Mortification Scribe of the Pentateuch as reviewed in The Phantom TollboothMortification needs no introduction... but perhaps it's time for a reintroduction?

Scribe of the Pentateuch
Rowe Productions, 2012
10 tracks / 42 minutes

Mortification is a band that should need no introduction in the Christian metal scene. Having released a slew of classic albums on the Intense records label in the 90s, Mort went on to be one of the only Christian metal bands to be released by two of the world’s biggest mainstream metal labels (Nuclear Blast and Metal Blade). Of course, after several years in the independent scene, countless lineup changes, and a lot of harsh criticism for changing their style over the years, perhaps it is time for a reintroduction?

This year marks the twentieth anniversary of the release of Mort’s classic death metal album Scrolls of the Megilloth. Upon its release it was hailed as the most extreme Christian metal album ever, and it’s still pretty high on the list. Never before had Christians attempted this genre, and frankly, never have any surpassed it since. In celebration of that fine CD, Mortification has released a spiritual sequel with the EP Scribe of the Pentateuch.

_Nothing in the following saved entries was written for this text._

Lemma life_inv_step s s' : life_inv s -> life_step s s' -> life_inv s'.
Proof.
  intros [I1 I2 I3]. destruct 1 as [err L Al|C|err R Sh E|r R Sh C|r R Sh]; split; cbn; try done.
  - destruct (errors_is err ErrServerClosed) eqn:X; [done|]. by intros ? [= <-].
  - intros r [= <-]. left. split; [by apply I1|done].
  - congruence.
  - intros r' [= <-]. destruct r as [r|]; cbn; [right; by exists r|done].
Qed.

(** C39: the server stops.  From its start the function takes at most four
    steps whatever happens; it returns nil only after a signal and a shutdown
    without error; otherwise the error is the one listening failed with, never
    [ErrServerClosed], or the wrapped one of the shutdown; and a run that
    cannot go on has returned, so a signal is never lost. *)
Theorem run_until_shutdown_contract k s : nsteps life_step k born s ->
  (k <= 4)%nat /\
  (forall r, returned s = Some r -> match r with
     | None => cancelled s = true /\ shut s = Some None
     | Some e => (errors_is e ErrServerClosed = false /\ shut s = None) \/
                 exists r', cancelled s = true /\ shut s = Some (Some r') /\ e = Wrapf "graceful shutdown" r'
     end) /\
  (cancelled s = true -> returned s = None -> exists s', life_step s s' /\ (to_happen s' < to_happen s)%nat) /\
  ((forall s', ~ life_step s s') -> is_Some (returned s)).
Proof.
  intros N. assert (k + to_happen s <= to_happen born)%nat as Le.
  { clear -N. induction N as [|k x y z St N IH]; [lia|]. apply life_step_less in St. lia. }
  assert (life_inv s) as [I1 I2 I3].
  { clear Le. assert (life_inv born) as I by (split; cbn; [done|by intros [? ?]|done]).
    revert I. clear -N. induction N as [|k x y z St N IH]; [done|]. intros I. by apply IH, (life_inv_step x). }
  split; [cbn in Le; lia|]. split; [|split].
  - intros r R. specialize (I3 r R). destruct r as [e|].
    + destruct I3 as [?|(r' & Sh & ->)]; [by left|right]. exists r'. by rewrite I2.
    + by rewrite I2.
  - intros C R. destruct (shut s) as [r|] eqn:Sh;
      eexists; (eassert (life_step s _) as St; [|split; [exact St|by apply life_step_less]]).
    + by eapply life_return.
    + by apply (life_shutdown _ None).
  - intros Stuck. destruct (returned s) as [r|] eqn:R; [by eexists|exfalso].
    destruct (cancelled s) eqn:C; [|by eapply Stuck, life_signal].
    destruct (shut s) as [r|] eqn:Sh; [by eapply Stuck, life_return|by eapply Stuck, (life_shutdown _ None)].
Qed.

Lemma run_until_shutdown_contract_witness : exists s, nsteps life_step 3 born s /\ returned s = Some None /\ cancelled s = true.
Proof.
  eexists. assert (nsteps life_step 3 born {| listening := true; errCh := None; cancelled := true; shut := Some None; returned := Some None |}) as N.
  { eapply nsteps_l; [by apply life_signal|]. eapply nsteps_l; [by apply (life_shutdown _ None)|].
    eapply nsteps_l; [by apply (life_return _ None)|]. constructor. }
  split; [exact N|]. split; [reflexivity|].
  exact (proj1 (proj1 (proj2 (run_until_shutdown_contract 3 _ N)) None eq_refl)).
Defined.

(** ** The demonstration *)

Section DemoRun.
Context {S C B : Type} `{SL : StorageLaws S} `{CL : CacheLaws C} `{BL : BrokerLaws B}.
Context `{HashFunction} {E : Ed25519} `{!Ed25519Laws E}.
Implicit Types l : Log S C B.

Lemma first16_hash s : node_hash s -> first16 s = Ok (text (take 16 (bytes s))).
Proof. unfold node_hash, first16. by intros ->. Qed.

Over the years Mort have strayed from death metal, to the chagrin of many fans. They have been harshly criticized in the music press, and many people have mocked Steve Rowe’s different vocal styles. Mortification has changed over the years for a couple of reasons. One of which is bassist/vocalist/songwriter Steve Rowe’s desire to keep things fresh, and the other is his battle with cancer that has forever modified both his voice and his outlook on life. Some of Mortification’s lyrics could be classified as “cheesy,” but I think after surviving cancer and being told I would die imminently on two separate occasions, it would make me want to sing praises in my songs as well!

Scribes brings back the death metal even more than ever. Opening track “Extradiefor” is the heaviest song the band has released in years, and actually sounds like it could have been on the Scrolls album. The most striking thing about this EP is the attitude of experimentalism that pervades it. The title track mixes death growls, black metal shrieks, and for the first time on a Mort record, clean singing, to a surprisingly effective result. This song also serves as a direct sequel to the song “Scrolls of the Megilloth.”

The EP continues to mix it up with various vocal techniques and excellent guitar work from Lincoln Bowen. The drums are a little thin, however that is mostly a production issue. At the helm is longtime Mortification producer Mark McCormack, whose production work usually leaves a bit to be desired. Some past albums sounded more like demos than fully produced tracks. Scribes fares better but is still marred by the production quality.

On top of the six new songs, the band has included four bonus tracks labeled “the best of the 00s.” Presumably the band realizes this EP has the chance to reintroduce them to old fans and to new fans who haven’t heard their recent work. As a longtime fan who owns all of their albums, I would have rather seen the inclusion of some old rare tracks such as “Butchered Mutilation” and “Time Crusaders.” These tracks are difficult to come by and would help with the whole anniversary angle. However it’s really hard to complain about bonus tracks, they are a nice inclusion.

Despite the unfortunately thin production, this EP holds up as some of Mortification’s best music in years, and contains some of Steve’s best writing and vocal work ever. Not bad for a guy who was told he had only hours to live… twice. If you’ve never listened to Mortification before, give Scribes of the Pentateuch a listen. If you are an old fan who hasn’t listened in a while, give this your time. Let the naysayers be silenced, and let the metal play on!